집에 빨리 가고싶으니까 서비스 flow랑 명령어만 간단하게 정리해야겠다.
DNS ( Domain Name System)
정방향 조회: 호스트 이름을 IP 주소로 변환해주는 DNS 조회 방식
역방향 조회: IP 주소에 대한 호스트 이름을 조회, in-addr.arpa 도메인에서 각 IP 주소의 대역대별로 IP 조회하도록 구성됨. 역방향 조회를 사용하려면 포인터 레코드가 필요.
DNS 캐시
모르는 이름에 대한 IP 주소가 필요할 때 DNS요청이 이루어짐. 하지만 최근 조회한 내용은 시스템이 기억하고 있는데(매번 받아오면 비효율적이기 때문), 이를 DNS 캐시라고 함. 엔드 포인트에서만 사용되는 것이 아니라, DNS 서버들도 DNS 캐시로 저장. DNS 관련된 불필요한 외부 트래픽 감소시킬 수 있음.
DNS 레코드
A, AAAA | 특정 호스트의 주소 (IPv4, IPv6) |
CNAME | 호스트의 별칭(Alias) 정보 (Canonical Name) |
MX | 메일 교환기(mail exchanger) |
NS | 도메인의 네임 서버 (name server) |
PTR | 도메인 이름에 대한 포인터 (Pointer) |
SOA | 영역의 권한 시작 정보 (Start of Authority) |
TXT | 텍스트 문자열 |
DNS 조회방법
host, dig, nslookup
host 사용법
host [option] name [server]
host google.com 8.8.8.8
Trying "naver.com"
Using domain server:
Name: 8.8.8.8
Address: 8.8.8.8#53
Aliases:
;; ->>HEADER<<- opcode: QUERY, status: NOERROR, id: 42330
;; flags: qr rd ra; QUERY: 1, ANSWER: 1, AUTHORITY: 0, ADDITIONAL: 0
;; QUESTION SECTION:
;naver.com. IN ANY
;; ANSWER SECTION:
naver.com. 153 IN SOA ns1.naver.com. webmaster.naver.com. 2020072005 21600 1800 1209600 180
Received 77 bytes from 8.8.8.8#53 in 55 ms
쿼리를 요청할 dns server 를 지정해 줄 수 있다. -a 옵션을 사용하면 all 모두 보인다.
nslookup 사용법
nslookup [opriont] [name] [server]
한 줄로 입력해도 되고, nslookup 하면 커멘드라인이 > 로 변한다. 대화형으로 쿼리 실행!

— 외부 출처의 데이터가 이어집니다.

(* ===== verification/Str.v ===== *)
(** * The C string and memory routines

    [string.c] (kernel) and the string part of [ulib.c] (user), as loops over
    the byte memory of [Machine].  Loops bounded by a count recurse on the
    count; loops that run until a NUL take fuel and return [None] without one. *)

From S2P Require Import Prelude Machine.
Local Open Scope Z_scope.

(** ** Definitions *)

(** The characters of a string literal. *)
Definition chars (x : string) : list Z :=
  (λ c, Z.of_N (Ascii.N_of_ascii c)) <$> String.list_ascii_of_string x.

(** The characters before the terminator. *)
Fixpoint until_nul (l : list Z) : list Z :=
  match l with [] => [] | c :: l' => if c =? 0 then [] else c :: until_nul l' end.

(** [stosb]: [cnt] times store the low byte of [data]. *)
Fixpoint stosb (m : mem) (addr data : Z) (cnt : nat) : mem :=
  match cnt with
  | O => m
  | S k => stosb (upd m addr (data mod 256)) (addr + 1) data k
  end.

(** [stosl]: [cnt] times store the word [data]. *)
Fixpoint stosl (m : mem) (addr data : Z) (cnt : nat) : mem :=
  match cnt with
  | O => m
  | S k => stosl (store32 m addr data) (addr + 4) data k
  end.

Definition memset (m : mem) (dst c n : Z) : mem :=
  if (Z.rem (sint32 dst) 4 =? 0) && (n mod 4 =? 0) then
    let c := Z.land c 0xFF in
    stosl m dst
      (wrap32 (Z.lor (Z.lor (Z.lor (Z.shiftl c 24) (Z.shiftl c 16)) (Z.shiftl c 8)) c))
      (Z.to_nat (n / 4))
  else stosb m dst c (Z.to_nat n).

Fixpoint memcmp_loop (m : mem) (s1 s2 : Z) (n : nat) : Z :=
  match n with
  | O => 0
  | S k => if m s1 =? m s2 then memcmp_loop m (s1 + 1) (s2 + 1) k else m s1 - m s2
  end.
Definition memcmp (m : mem) (v1 v2 n : Z) : Z := memcmp_loop m v1 v2 (Z.to_nat n).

이 때 dns server 를 지정해도 되고, 검색하고 싶은 도메인 네임을 입력해도 된다.
dig 명령어 사용법
dig [@server] [option] [name]
dig @8.8.8.8 google.com
; <<>> DiG 9.11.4-P2-RedHat-9.11.4-16.P2.el7 <<>> @8.8.8.8 naver.com ns
; (1 server found)
;; global options: +cmd
;; Got answer:
;; ->>HEADER<<- opcode: QUERY, status: NOERROR, id: 29044
;; flags: qr rd ra; QUERY: 1, ANSWER: 2, AUTHORITY: 0, ADDITIONAL: 1
;; OPT PSEUDOSECTION:
; EDNS: version: 0, flags:; udp: 512
;; QUESTION SECTION:
;naver.com. IN NS
;; ANSWER SECTION:
naver.com. 21440 IN NS ns2.naver.com.
naver.com. 21440 IN NS ns1.naver.com.
;; Query time: 53 msec
;; SERVER: 8.8.8.8#53(8.8.8.8)
;; WHEN: Tue Jul 21 11:16:29 KST 2020
;; MSG SIZE rcvd: 74
# trace 가능
dig @10.0.2.4 naver.com +trace | more
DNS 서버 구성
1. BIND 설치
yum info bind
yum -y install bind
bind 패키지가 설치되면 DNS 서비스를 제공하기 위한 named 서비스를 사용할 수 있다.
관련 설정 파일들
/etc/named.conf
/etc/named.rfc1912.zones
/var/named/*
data dynamic named.ca named.empty named.localhost named.loopback slaves
설치 시 생성되는 파일들이다. ( 내가 만든 적 없는데 있었음)
named.empty 가 설정 뼈대같은 거고, 이거 복사해서 설정하면 된다.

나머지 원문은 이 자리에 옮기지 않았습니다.